**What is being asked:** Search the records that follow and extract every line containing the string "Hdate".

**Supplied records:**

(** X16. The name of a daily file reads back as its day. For a day of
    a year from 1000 on, step 1 names the file [FOB_], the eight digits
    of the day, [.xlsx], and step 2 reads in that name the day that
    step 1 read in the name of the report. *)
Theorem output_name_read_back y m d file :
  is_digits 4 y = true → is_digits 2 m = true → is_digits 2 d = true →
  valid_date (int y) (int m) (int d) = true → (1000 ≤ int y)%Z →
  ∃ date_obj,
    strptime (y +:+ "-" +:+ m +:+ "-" +:+ d) "%Y-%m-%d" = Ok date_obj ∧
    output_name date_obj = "FOB_" +:+ (y +:+ m +:+ d) +:+ ".xlsx" ∧
    list_daily_files [(output_name date_obj, file)] [] = Ok [(date_obj, file)].
Proof.
  intros Hy Hm Hd Hv Hyear. exists (datetime (int y) (int m) (int d)).
  split; [by rewrite strptime_dashed, Hv|].
  rewrite output_name_digits by done. split; [done|].
  rewrite list_daily_files_cons, daily_date_digits by done.
  by rewrite Hv.
Qed.

(** *** The listing of the daily files *)

Lemma date_dict_set_keys {V} (k : Z) (v : V) dict k' :
  k' ∈ (date_dict_set k v dict).*1 ↔ k' = k ∨ k' ∈ dict.*1.
Proof.
  induction dict as [|[k0 v0] dict IH]; cbn [date_dict_set].
  - rewrite fmap_cons. cbn [fst]. by rewrite elem_of_cons.
  - destruct (decide (k0 = k)) as [->|Hne]; rewrite !fmap_cons; cbn [fst];
      rewrite !elem_of_cons; [tauto|]. rewrite IH. tauto.
Qed.

Lemma date_dict_set_NoDup {V} (k : Z) (v : V) dict :
  NoDup dict.*1 → NoDup (date_dict_set k v dict).*1.
Proof.
  induction dict as [|[k0 v0] dict IH]; cbn [date_dict_set].
  - intros _. rewrite fmap_cons. apply NoDup_singleton.
  - rewrite fmap_cons. cbn [fst]. intros [Hk0 Hnd]%NoDup_cons.
    destruct (decide (k0 = k)) as [->|Hne]; rewrite fmap_cons; cbn [fst];
      apply NoDup_cons; [done|].
    split; [|by apply IH]. rewrite date_dict_set_keys. intros [?|?]; done.
Qed.

Lemma date_dict_set_elem {V} (k : Z) (v : V) dict k' v' :
  NoDup dict.*1 →
  (k', v') ∈ date_dict_set k v dict ↔
  (k' = k ∧ v' = v) ∨ (k' ≠ k ∧ (k', v') ∈ dict).
Proof.
  induction dict as [|[k0 v0] dict IH]; cbn [date_dict_set].
  - intros _. rewrite list_elem_of_singleton. split.
    + intros [= -> ->]. by left.
    + intros [[-> ->]|[_ ?%elem_of_nil]]; done.
  - rewrite fmap_cons. cbn [fst]. intros [Hk0 Hnd]%NoDup_cons.
    destruct (decide (k0 = k)) as [->|Hne]; rewrite !elem_of_cons.
    + split.
      * intros [[= -> ->]|Hin]; [by left|].
        right. split; [|by right]. intros ->. apply Hk0.
        apply list_elem_of_fmap. by exists (k, v').
      * intros [[-> ->]|[Hne [[= -> ->]|Hin]]]; [by left|done|by right].
    + rewrite (IH Hnd). split.
      * intros [[= -> ->]|[?|[? ?]]]; [right|by left|right];
          (split; [done|]); [by left|by right].
      * intros [[-> ->]|[Hne' [[= -> ->]|Hin]]];
          [right; by left|by left|right; right; by split].
Qed.

Lemma list_daily_files_Raise listing :
  ∀ acc e,
    list_daily_files listing acc = Raise e ↔
    e = ValueError ∧
    ∃ name file y m d,
      (name, file) ∈ listing ∧
      startswith "FOB_" name = true ∧ endswith ".xlsx" name = true ∧
      search daily_pattern name = Some (y +:+ m +:+ d) ∧
      is_digits 4 y = true ∧ is_digits 2 m = true ∧ is_digits 2 d = true ∧
      valid_date (int y) (int m) (int d) = false.
Proof.
  induction listing as [|[name file] rest IH]; intros acc e.
  { cbn. split; [done|]. by intros (_ & ? & ? & ? & ? & ? & ?%elem_of_nil & _). }
  rewrite list_daily_files_cons.
  assert (Hrest : ∀ acc',
    (∀ y m d, search daily_pattern name = Some (y +:+ m +:+ d) →
       startswith "FOB_" name = true → endswith ".xlsx" name = true →
       is_digits 4 y = true → is_digits 2 m = true → is_digits 2 d = true →
       valid_date (int y) (int m) (int d) = true) →
    list_daily_files rest acc' = Raise e ↔
    e = ValueError ∧
    ∃ name' file' y m d,
      (name', file') ∈ (name, file) :: rest ∧
      startswith "FOB_" name' = true ∧ endswith ".xlsx" name' = true ∧
      search daily_pattern name' = Some (y +:+ m +:+ d) ∧
      is_digits 4 y = true ∧ is_digits 2 m = true ∧ is_digits 2 d = true ∧
      valid_date (int y) (int m) (int d) = false).
  { intros acc' Hgood. rewrite IH. split.
    - intros (-> & n & f & y & m & d & Hin & Hrest). split; [done|].
      exists n, f, y, m, d. split; [by right|done].
    - intros (-> & n & f & y & m & d & Hin & Hst & Hen & Hs & Hy & Hm & Hd & Hbad).
      split; [done|]. exists n, f, y, m, d. split; [|done].
      apply elem_of_cons in Hin as [[= -> ->]|Hin]; [|done].
      rewrite (Hgood y m d) in Hbad; done. }
  destruct (daily_date_cases name)
    as [Hnone|(y & m & d & Hy & Hm & Hd & Hst & Hen & Hs & Hdate)].
  - rewrite Hnone. apply Hrest. intros y m d Hs Hst Hen _ _ _.
    unfold daily_date in Hnone. by rewrite Hst, Hen, Hs in Hnone.
  - rewrite Hdate.
    destruct (valid_date (int y) (int m) (int d)) eqn:Hv.
    + apply Hrest. intros y' m' d' Hs' _ _ Hy' Hm' Hd'.
      rewrite Hs in Hs'. injection Hs' as Heq.
      unfold daily_date in Hdate. rewrite Hst, Hen, Hs in Hdate.
      cbn [andb mbind option_bind] in Hdate. injection Hdate as Hdate.
      rewrite Heq, (strptime_compact y' m' d') in Hdate by done.
      by destruct (valid_date (int y') (int m') (int d')).
    + split.
      * intros [= <-]. split; [done|].
        exists name, file, y, m, d. split; [by left|done].
      * by intros [-> _].
Qed.

Lemma list_daily_files_keys listing :
  ∀ acc daily,
    list_daily_files listing acc = Ok daily →
    ∀ date_obj,
      (date_obj ∈ acc.*1 ∨
       ∃ name file, (name, file) ∈ listing ∧
                    daily_date name = Some (Ok date_obj)) →
      date_obj ∈ daily.*1.
Proof.
  induction listing as [|[name file] rest IH]; intros acc daily Hl date_obj.
  { injection Hl as <-. intros [?|(? & ? & ?%elem_of_nil & _)]; done. }
  rewrite list_daily_files_cons in Hl.
  destruct (daily_date name) as [[d0|]|] eqn:Hdate; [|done|].
  - intros Hcase. apply (IH _ _ Hl). rewrite date_dict_set_keys.
    destruct Hcase as [?|(n & f & [[= -> ->]|Hin]%elem_of_cons & Hd)].
    + left. by right.
    + left. left. congruence.
    + right. by exists n, f.
  - intros Hcase. apply (IH _ _ Hl).
    destruct Hcase as [?|(n & f & [[= -> ->]|Hin]%elem_of_cons & Hd)].
    + by left.
    + congruence.
    + right. by exists n, f.
Qed.

(** The dict that the loop builds: one entry for each day, and for each
    day the last listed file whose name reads as that day. *)
Lemma list_daily_files_spec listing :
  ∀ acc daily,
    NoDup acc.*1 →
    list_daily_files listing acc = Ok daily →
    NoDup daily.*1 ∧
    ∀ date_obj file,
      (date_obj, file) ∈ daily ↔
      (∃ l1 name l2,
         listing = l1 ++ (name, file) :: l2 ∧
         daily_date name = Some (Ok date_obj) ∧
         ∀ name' file', (name', file') ∈ l2 →
                        daily_date name' ≠ Some (Ok date_obj)) ∨
      ((date_obj, file) ∈ acc ∧
       ∀ name' file', (name', file') ∈ listing →
                      daily_date name' ≠ Some (Ok date_obj)).
Proof.
  induction listing as [|[name0 file0] rest IH]; intros acc daily Hnd Hl.
  { injection Hl as <-. split; [done|]. intros date_obj file. split.
    - intros Hin. right. split; [done|]. by intros ? ? ?%elem_of_nil.
    - intros [(l1 & ? & ? & Heq & _)|[? _]]; [|done].
      by destruct l1. }
  rewrite list_daily_files_cons in Hl.
  assert (Hlast : ∀ date_obj file,
    (∃ l1 name l2,
       (name0, file0) :: rest = l1 ++ (name, file) :: l2 ∧
       daily_date name = Some (Ok date_obj) ∧
       ∀ name' file', (name', file') ∈ l2 →
                      daily_date name' ≠ Some (Ok date_obj)) ↔
    (file = file0 ∧ daily_date name0 = Some (Ok date_obj) ∧
     ∀ name' file', (name', file') ∈ rest →
                    daily_date name' ≠ Some (Ok date_obj)) ∨
    (∃ l1 name l2,
       rest = l1 ++ (name, file) :: l2 ∧
       daily_date name = Some (Ok date_obj) ∧
       ∀ name' file', (name', file') ∈ l2 →
                      daily_date name' ≠ Some (Ok date_obj))).
  { intros date_obj file. split.
    - intros ([|x l1] & name & l2 & Heq & Hd & Hlater).
      + injection Heq as <- <- <-. by left.
      + injection Heq as <- ->. right. by exists l1, name, l2.
    - intros [(-> & Hd & Hlater)|(l1 & name & l2 & -> & Hd & Hlater)].
      + by exists [], name0, rest.
      + by exists ((name0, file0) :: l1), name, l2. }
  assert (Hnone : ∀ date_obj,
    (∀ name' file', (name', file') ∈ (name0, file0) :: rest →
                    daily_date name' ≠ Some (Ok date_obj)) ↔
    daily_date name0 ≠ Some (Ok date_obj) ∧
    ∀ name' file', (name', file') ∈ rest →
                   daily_date name' ≠ Some (Ok date_obj)).
  { intros date_obj. split.
    - intros Hall. split; [by apply (Hall name0 file0); left|].
      intros n f Hin. apply (Hall n f). by right.
    - intros [Hhd Htl] n f [[= -> ->]|Hin]%elem_of_cons; [done|].
      by apply (Htl n f). }
  destruct (daily_date name0) as [[d0|]|] eqn:Hdate; [|done|].
  - destruct (IH _ _ (date_dict_set_NoDup d0 file0 acc Hnd) Hl) as [Hnd' Hiff].
    split; [done|]. intros date_obj file.
    rewrite Hiff, Hlast, Hnone, (date_dict_set_elem _ _ _ _ _ Hnd). split.
    + intros [?|[[[-> ->]|[Hne Hin]] Hrest]].
      * left. by right.
      * left. left. done.
      * right. split; [done|]. split; [congruence|done].
    + intros [[(-> & [= ->] & Hrest)|?]|(Hin & Hne & Hrest)].
      * right. split; [by left|done].
      * by left.
      * right. split; [|done]. right. split; [congruence|done].
  - destruct (IH _ _ Hnd Hl) as [Hnd' Hiff].
    split; [done|]. intros date_obj file.
    rewrite Hiff, Hlast, Hnone. split.
    + intros [?|[Hin Hrest]]; [left; by right|right; done].
    + intros [[(_ & ? & _)|?]|(Hin & _ & Hrest)];
        [done|by left|right; done].
Qed.

(** X17. A name of [csv/] that starts with [FOB_], ends with [.xlsx]
    and has, after its first [FOB_] that eight digits follow, digits
    that are no day of the calendar makes the listing of the daily
    files raise [ValueError], and nothing else does. The conversion of
    line 254 is in no [try]: with such a name in [csv/] and a summary
    workbook that loads, the update raises before it looks at a sheet,
    and saves nothing. *)
Theorem bad_daily_name_aborts `{Reconciler.Pandas} listing :
  (∀ e,
     list_daily_files listing [] = Raise e ↔
     e = ValueError ∧
     ∃ name file y m d,
       (name, file) ∈ listing ∧
       startswith "FOB_" name = true ∧ endswith ".xlsx" name = true ∧
       search daily_pattern name = Some (y +:+ m +:+ d) ∧
       is_digits 4 y = true ∧ is_digits 2 m = true ∧ is_digits 2 d = true ∧
       valid_date (int y) (int m) (int d) = false) ∧
  (∀ e wb,
     list_daily_files listing [] = Raise e →
     update_summary_file (Some (Ok wb)) listing = Raise e).
Proof.
  split; [intros e; apply list_daily_files_Raise|].
  intros e wb Hl. unfold update_summary_file. by rewrite Hl.
Qed.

**Answer section:**
    as [Hnone|(y & m & d & Hy & Hm & Hd & Hst & Hen & Hs & Hdate)].
  - rewrite Hdate.
      unfold daily_date in Hdate. rewrite Hst, Hen, Hs in Hdate.
      cbn [andb mbind option_bind] in Hdate. injection Hdate as Hdate.
      rewrite Heq, (strptime_compact y' m' d') in Hdate by done.
  destruct (daily_date name) as [[d0|]|] eqn:Hdate; [|done|].
  destruct (daily_date name0) as [[d0|]|] eqn:Hdate; [|done|].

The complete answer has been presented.